BEARDYTRON 5000 MKII

WHAT IS IT?

The Beardytron shouldn’t be understood as one piece of software. It’s a combination of OSX audio application, iOS apps, custom plug-ins, third-party effects and synths, and a bespoke network protocol to link the disparate elements. 

Foreman explains: “The funny thing is, what the Beardytron does is nothing special. It’s ground-breaking because it does loads of things other devices do, but all at once, and manages them in a CPU-efficient way.

“It’s four things really: It’s a very complex and full-featured looper; a VST host and channel router that fastidiously compensates for the latency of each of the different plug-ins used; it features four multi-touch iPad interfaces to manage critical performance controls; and has its own network protocol.

“Really, it’s a very bespoke data stream — the messages going backwards and forwards only make sense to the looper. They’re not OSC, they’re not MIDI, it uses NSC which is a very vanilla network protocol. We’re sending waveform data, so I can see the waveform of the loop I’m recording to the laptop via the control interface on the iPad and then manipulate that loop on screen. It’s a godsend.”

LOOPER

Foreman: “The Looper’s function wouldn’t necessarily surprise anyone. You have five available loop channels, preassigned to preset processing chains for drums, bass, pads, etc. There’s a constantly running input buffer and the way the engine works is to window the relevant part of that buffer and copy it into whichever loop you’ve selected to record. You’ll press a square on the screen to determine when you start and stop recording. The Beardytron is always interpreting when you meant to press in relation to the existing tempo or previous loops you’ve made. If you have an idea, you can start recording at any time. You never have to wait for the next cycle to come around.

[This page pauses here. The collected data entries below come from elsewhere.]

(* ===== verification/IntelSystem.v ===== *)
(** * The whole start on Intel

    [start_system] of [System] with the Intel [Vcpu::new]: the frames of the VMXON
    regions and VMCSs come and go on every path, and every guest starts under
    the EPT of the root cell. *)

From S2P Require Import Prelude Crates HvError Addr PhysMem Frame Pte Region Paging PagingInv PagingOps PagingSpec MemorySet MemoryProps Config Cell CellProps Early X86 Segmentation Context Cpuid Vcpu Panic Init Vmx MsrBitmap IntelVcpu IntelProps IntelDisable VmmSamples System.

(** ** The frames of VMX *)
Section Frames.
Context {A : Type} {ba : BitAlloc A} {bal : BitAllocLaws A} {bf : BitField}.

Lemma takes_region m rev sh f m' : fa_wf (fa m) -> VmxRegion_new rev sh m = (Ok f, m') ->
  taken m m' /\ takes m m' [start_paddr f] /\ frame_count f = 1.
Proof.
  intros Hf Hn. unfold VmxRegion_new in Hn. apply bind_inv_ok in Hn as (f1 & m1 & H1 & Hn).
  rewrite bind_gets in Hn. destruct (bf_set_bits _ _ _ _ _) as [x|]; [|done].
  rewrite bind_modify in Hn. injection Hn as <- <-. pose proof (takes_frame _ _ _ Hf H1) as [N F U].
  destruct (taken_frame m f1 m1 Hf H1) as ([T1 T2 T3 T4] & Hfr & _ & Hc). split; [|by split].
  split; cbn [pm fa]; try done. intros y Hy. rewrite mem_get_set_ne; [by apply T4|].
  intros ->. apply (Hy _ Hfr). unfold PAGE_SIZE. lia.
Qed.

Lemma takes_region_err m rev sh e m' : fa_wf (fa m) -> VmxRegion_new rev sh m = (Err e, m') -> taken m m' /\ takes m m' [].
Proof.
  intros Hf Hn. unfold VmxRegion_new in Hn. destruct (Frame_new m) as [[f|e'| |] m1] eqn:H1.
  - rewrite (bind_ok _ _ _ _ _ H1), bind_gets in Hn. by destruct (bf_set_bits _ _ _ _ _).
  - rewrite (bind_err _ _ _ _ _ H1) in Hn. injection Hn as _ <-. split; [by eapply taken_none|by eapply takes_none].
  - unfold bind in Hn. by rewrite H1 in Hn.
  - unfold bind in Hn. by rewrite H1 in Hn.
Qed.

(** Giving one frame back. *)
Lemma takes_drop m m' f l : fa_wf (fa m) -> taken m m' -> frame_count f = 1 -> takes m m' (start_paddr f :: l) ->
  let m2 := with_fa (fa_dealloc (fa m') (start_paddr f)) m' in
  drop_frames [f] m' = m2 /\ taken m m2 /\ takes m m2 l.
Proof.
  intros Hf T Hc [[Hfl Hd]%NoDup_cons F U] m2. split; [unfold m2, drop_frames, Frame_drop, modify; cbn [fold_left snd]; by rewrite Hc|].
  assert (frame_free (fa m) (start_paddr f)) as Hq by (apply F; right; by left).
  assert (start_paddr f mod PAGE_SIZE = 0 /\ Frame.base (fa m') <= start_paddr f < Frame.base (fa m') + ba_cap * PAGE_SIZE) as [Ha Hr].
  { destruct (frame_free_paddr _ _ Hf Hq) as (_ & Ha & _). split; [done|]. rewrite (tk_base _ _ T).
    destruct Hq as (i & Hi & ->). apply ba_test_bound in Hi. unfold PAGE_SIZE. lia. }
  destruct (fa_dealloc_spec (fa m') (start_paddr f) (tk_wf _ _ T) (U _ ltac:(by left)) Ha Hr) as [Hw Hfr]. split.
  - destruct T as [T1 T2 T3 T4]. split; cbn [m2 with_fa fa pm]; try done. intros q [Hx| ->]%Hfr; [by apply T3|done].
  - split; [done|..]; cbn [m2 with_fa fa]; intros q.
    + rewrite F, Hfr, elem_of_cons. tauto.
    + intros Hl [Hx| ->]%Hfr; [by apply (U q); [right|]|done].
Qed.

(** Giving all back. *)
Lemma takes_drops m l : forall m', fa_wf (fa m) -> taken m m' -> takes m m' (start_paddr <$> l) ->
  Forall (fun f => frame_count f = 1) l -> taken m (drop_frames l m') /\ takes m (drop_frames l m') [].
Proof.
  induction l as [|f l IH]; intros m' Hf T Ts Hc; [done|]. apply Forall_cons in Hc as [Hc Hl].
  rewrite fmap_cons in Ts. destruct (takes_drop m m' f _ Hf T Hc Ts) as (E & T2 & Ts2).
  change (drop_frames (f :: l) m') with (drop_frames l (drop_frames [f] m')). rewrite E. by apply IH.
Qed.
End Frames.

(** ** The set-up on every branch *)
Section Outcomes.
Context {A : Type} {ba : BitAlloc A} {bal : BitAllocLaws A}.
Context {bf : BitField} {xr : X86Regs} {xrl : X86RegsLaws} {xd : X86Desc} {xdl : X86DescLaws}.
Context {rc : RawCpuid} {rcl : RawCpuidLaws} {H : Type} {hw : VmxHw H} {hwl : VmxHwLaws H}.

(** A VMX instruction ends in success or one of its two failures; VMfailValid
    happens with a current VMCS only and leaves an error number in it. *)
Definition reports (r : outcome VmFail unit * H) : Prop :=
  match r with
  | (Ok _, _) | (Err VmFailInvalid, _) => True
  | (Err VmFailValid, h) => exists v, Vmcs_instruction_error h = (Ok v, h)
  | _ => False
  end.
Definition vmx_reports : Prop :=
  forall p h, reports (vmxon p h) /\ reports (vmclear p h) /\ reports (vmptrld p h).

Lemma vmx_reports_cases c h (k : M H VmFail unit) :
  reports (k h) -> (exists h', k h = (Ok tt, h') /\ vmx k (c, h) = (Ok tt, (c, h'))) \/
    (exists h', vmx k (c, h) = (Err EIO, (c, h')) /\ fst (k h) <> Ok tt).
Proof.
  unfold vmx, vtry. cbn [fst snd]. destruct (k h) as [[[]|[]| |] h']; try done.
  - intros _. left. by exists h'.
  - intros [v Hv]. right. rewrite Hv. by exists h'.
  - intros _. right. by exists h'.
Qed.

Lemma vmcs_setup_cases a paddr l root c h :
  vmx_reports -> in_range 64 paddr -> cpu_ok c -> context_ok l -> addrs_ok a -> 0 <= root < 2 ^ 52 -> root mod 4096 = 0 ->
  match vmcs_setup a paddr l root (c, h) with
  | (Ok _, (c', h')) => c' = c /\ exists h0, written (setup_writes a l root c) h0 h'
  | (Err _, _) => True
  | _ => False
  end.
Proof.
  intros Hrep Hp Hcpu Hl Ha Hr Hal. destruct (Hrep paddr h) as (_ & Hc & _).
  destruct (vmx_reports_cases c h (Vmcs_clear paddr) Hc) as [(h1 & E1 & _)|(h1 & E1 & _)].
  2: { unfold vmcs_setup. by rewrite (bind_err _ _ _ _ _ E1). }
  destruct (Hrep paddr h1) as (_ & _ & Hd).
  destruct (vmx_reports_cases c h1 (Vmcs_load paddr) Hd) as [(h2 & E2 & _)|(h2 & E2 & _)].
  - destruct (vmcs_setup_ok a paddr l root c h) as (h0 & h' & E & _ & Hw); try done.
    + unfold Vmcs_clear in E1. unfold Vmcs_load in E2. unfold region_ok. rewrite E1. cbn [fst snd]. by rewrite E2.
    + rewrite E. split; [done|]. by exists h0.
  - unfold vmcs_setup. unfold Vmcs_clear in *. rewrite (bind_ok _ _ (c, h) tt (c, h1)); [by rewrite (bind_err _ _ _ _ _ E2)|].
    unfold vmx, vtry. cbn [fst snd]. by rewrite E1.
Qed.

(** The root of the EPT of a VMCS. *)
Definition ept_root (h : H) : Z :=
  let e := fval h (F64Control VmcsField64Control.EPT_POINTER) in e - e mod 4096.

Lemma host_returns_root a c root h : 0 <= root -> root mod 4096 = 0 -> host_returns a c root h -> ept_root h = root.
Proof.
  intros Hr Hal [_ _ _ He _ _ _ _ _]. unfold ept_root. rewrite He.
  replace root with (Z.shiftl (root / 2 ^ 12) 12) at 1 2 by (rewrite Z.shiftl_mul_pow2 by lia; euclid).
  rewrite Z.lor_comm, lor_concat by lia. euclid.
Qed.
End Outcomes.

(** [Vcpu::new] on every branch, as the rest of the start sees it. *)
Section New.
Context {A : Type} {ba : BitAlloc A} {bal : BitAllocLaws A}.
Context {bf : BitField} {xr : X86Regs} {xrl : X86RegsLaws} {xd : X86Desc} {xdl : X86DescLaws}.
Context {rc : RawCpuid} {rcl : RawCpuidLaws} {H : Type} {hw : VmxHw H} {hwl : VmxHwLaws H}.

Lemma revision_range c : in_range 64 (msr_read IA32_VMX_BASIC c) -> 0 <= revision_id (VmxBasic_read (perf_off c)) < 2 ^ 31.
Proof.
  intros Hr. assert (VmxBasic_read (perf_off c) = VmxBasic_read c) as ->.
  { unfold VmxBasic_read, perf_off. by destruct (0 <? _); rewrite ?msr_read_write_ne. }
  unfold VmxBasic_read. cbv zeta. cbn [revision_id]. rewrite bf_get_bits_spec by (unfold in_range in Hr; lia).
  pose proof (get_bits_range (msr_read IA32_VMX_BASIC c) 0 31 ltac:(lia)). rewrite wrap_small; [lia|].
  unfold in_range. lia.
Qed.

Lemma region_returns rev sh (m : Machine A) :
  0 <= rev < 2 ^ 31 -> match VmxRegion_new rev sh m with (Ok _, _) | (Err _, _) => True | _ => False end.
Proof.
  intros Hr. unfold VmxRegion_new, bind at 1. unfold Frame_new. destruct (fa_alloc (fa m)) as [[q|] f']; [|done].
  cbn [fmap option_fmap option_map ok_or]. rewrite bind_gets, bf_set_bits_ok; [done|..]; try lia.
  - apply wrap_range. lia.
  - by apply fits_true.
Qed.

(** The frames of a vCPU. *)
Definition intel_owns (v : IntelVcpu) : list Z := [start_paddr (vmxon_region v); start_paddr (vmcs_region v)].

Lemma intel_new_outcome a this l root c1 h (m : Machine A) :
  vmx_reports -> in_range 64 (msr_read IA32_VMX_BASIC c1) -> fa_wf (fa m) -> context_ok l -> addrs_ok a -> 0 <= root < 2 ^ 52 -> root mod 4096 = 0 ->
  (forall c2, vmxon_cpu c1 c2 -> cpu_ok (cr4_set host_cr4 (cr0_set HOST_CR0 c2))) ->
  match intel_new a this l root ((c1, h), m) with
  | (Ok v, ((c3, h'), m')) => taken m m' /\ takes m m' (intel_owns v) /\
      exists c2 h0, vmxon_cpu c1 c2 /\ c3 = cr4_set host_cr4 (cr0_set HOST_CR0 c2) /\ written (setup_writes a l root c3) h0 h'
  | (Err _, (_, m')) => taken m m' /\ takes m m' []
  | _ => False
  end.
Proof.
  intros Hrep Hbasic Hf Hl Ha Hr Hal Hcpu. pose proof (intel_new_cases a this l root c1 h m) as Hn. cbv zeta in Hn.
  pose proof (conj (taken_refl m Hf) (takes_nil m)) as H0.
  destruct (negb has_vmx); [by rewrite Hn|]. destruct (Z.testbit (l_cr4 l) 13); [by rewrite Hn|].
  destruct (Z.testbit _ 0 && negb _); [by rewrite Hn|].
  destruct Hn as (c2 & Hvc & Hn). specialize (Hcpu c2 Hvc).
  pose proof (revision_range c1 Hbasic) as Hrev. set (rev := revision_id _) in *.
  pose proof (region_returns rev false m Hrev) as Hr1.
  destruct (VmxRegion_new rev false m) as [[f1|e| |] m1] eqn:E1; try done; [|rewrite Hn; by eapply takes_region_err].
  destruct (takes_region _ _ _ _ _ Hf E1) as (T1 & S1 & C1). pose proof (tk_wf _ _ T1) as Hf1.
  pose proof (region_returns rev false m1 Hrev) as Hr2.
  destruct (VmxRegion_new rev false m1) as [[f2|e| |] m2] eqn:E2; try done.
  2: { destruct (takes_region_err _ _ _ _ _ Hf1 E2) as [T2 S2]. rewrite Hn. apply takes_drops; [done|by eapply taken_trans| |].
       - exact (takes_trans _ _ _ _ _ S1 S2).
       - by apply Forall_singleton. }
  destruct (takes_region _ _ _ _ _ Hf1 E2) as (T2 & S2 & C2). pose proof (taken_trans _ _ _ T1 T2) as T.
  pose proof (takes_trans _ _ _ _ _ S1 S2) as S. cbn [app] in S.
  assert (forall r, r = [f1; f2] \/ r = [f2; f1] -> taken m (drop_frames r m2) /\ takes m (drop_frames r m2) []) as Hdrop.
  { intros r Hr'. apply takes_drops; [done|done| |].
    - destruct Hr' as [-> | ->]; [done|]. eapply takes_perm; [|exact S]. apply Permutation_swap.
    - destruct Hr' as [-> | ->]; by repeat constructor. }
  set (c3 := cr4_set host_cr4 _) in *. destruct (Hrep (start_paddr f1) h) as (Hon & _).
  assert (in_range 64 (start_paddr f2)) as Hp2.
  { assert (frame_free (fa m) (start_paddr f2)) as Hq by (apply (ts_free _ _ _ S); right; right; by left).
    destruct (frame_free_paddr _ _ Hf Hq) as (? & _ & ?). unfold in_range, PAGE_SIZE in *. lia. }
  destruct (vmxon (start_paddr f1) h) as [[[]|[]| |] h1]; try done.
  - pose proof (vmcs_setup_cases a (start_paddr f2) l root c3 h1 Hrep Hp2 Hcpu Hl Ha Hr Hal) as Hs.
    destruct (vmcs_setup _ _ _ _ _) as [[[]|e| |] [c' h']]; try done.
    + destruct Hs as [-> [h0 Hw]]. destruct Hn as (v & -> & V1 & V2). unfold intel_owns. rewrite V1, V2. split_and!; try done. by exists c2, h0.
    + rewrite Hn. apply Hdrop. by left.
  - destruct Hon as [x Hx]. rewrite Hx in Hn. rewrite Hn. apply Hdrop. by right.
  - rewrite Hn. apply Hdrop. by right.
Qed.
End New.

You can take any loop, or a section of any loop, and copy it over, or insert it within any other. If they’re different lengths, it compensates for that, which took some thinking. A bit like Ableton Live has rows, you’ve also got sections or layers in each loop but they’re able to play back concurrently and with different phase relationships to the original loop. You can even use the waveform view to perform quantised time shifts or freehand drags of the loop alignments to reconfigure how each loop relates to any other on the fly. There’s also a lot of very complex memory management. It’s a time machine! It does things no other looper can.”

HOSTER

Foreman: “The actual name of the program is Hoster. It has a bespoke multi-threaded audio engine, which is nuts. Without it, the whole thing wouldn’t have worked.”

The Beardytron relies heavily on Sugar Bytes’ Turnado plug-in for most genre-specific EDM effects, but also makes use of Native Instruments’ Guitar Rig on the input stage, Rob Papen’s Delay for Kaoss Pad-style effects, and Dave Gamble’s DMG Audio suite for workhorse mix processing.

Foreman: “I’ve actually had Turnado adapted for me by Robert at Sugar Bytes. I started a dialogue with him at least four years ago and he’s made somewhere between 50 and 100 changes for me — that’s a lot of changes for one user. With just a few fingers I can create the key structures of dance music. What started out as a ‘fuck shit up’ device now responds like a multi-effects solution capable of a range of carefully composed musical gestures (builds, drop-outs, re-entries, filter sweeps etc).”

The Hoster also incorporates custom-designed VST plug-ins, Instant Sampler and Instant Drum Machine. Going beyond the Looper’s reproduction of performed lines, Instant Sampler traps lightning in a jar — for instance, a sung note can be magically transformed into a Farfisa Compact organ patch.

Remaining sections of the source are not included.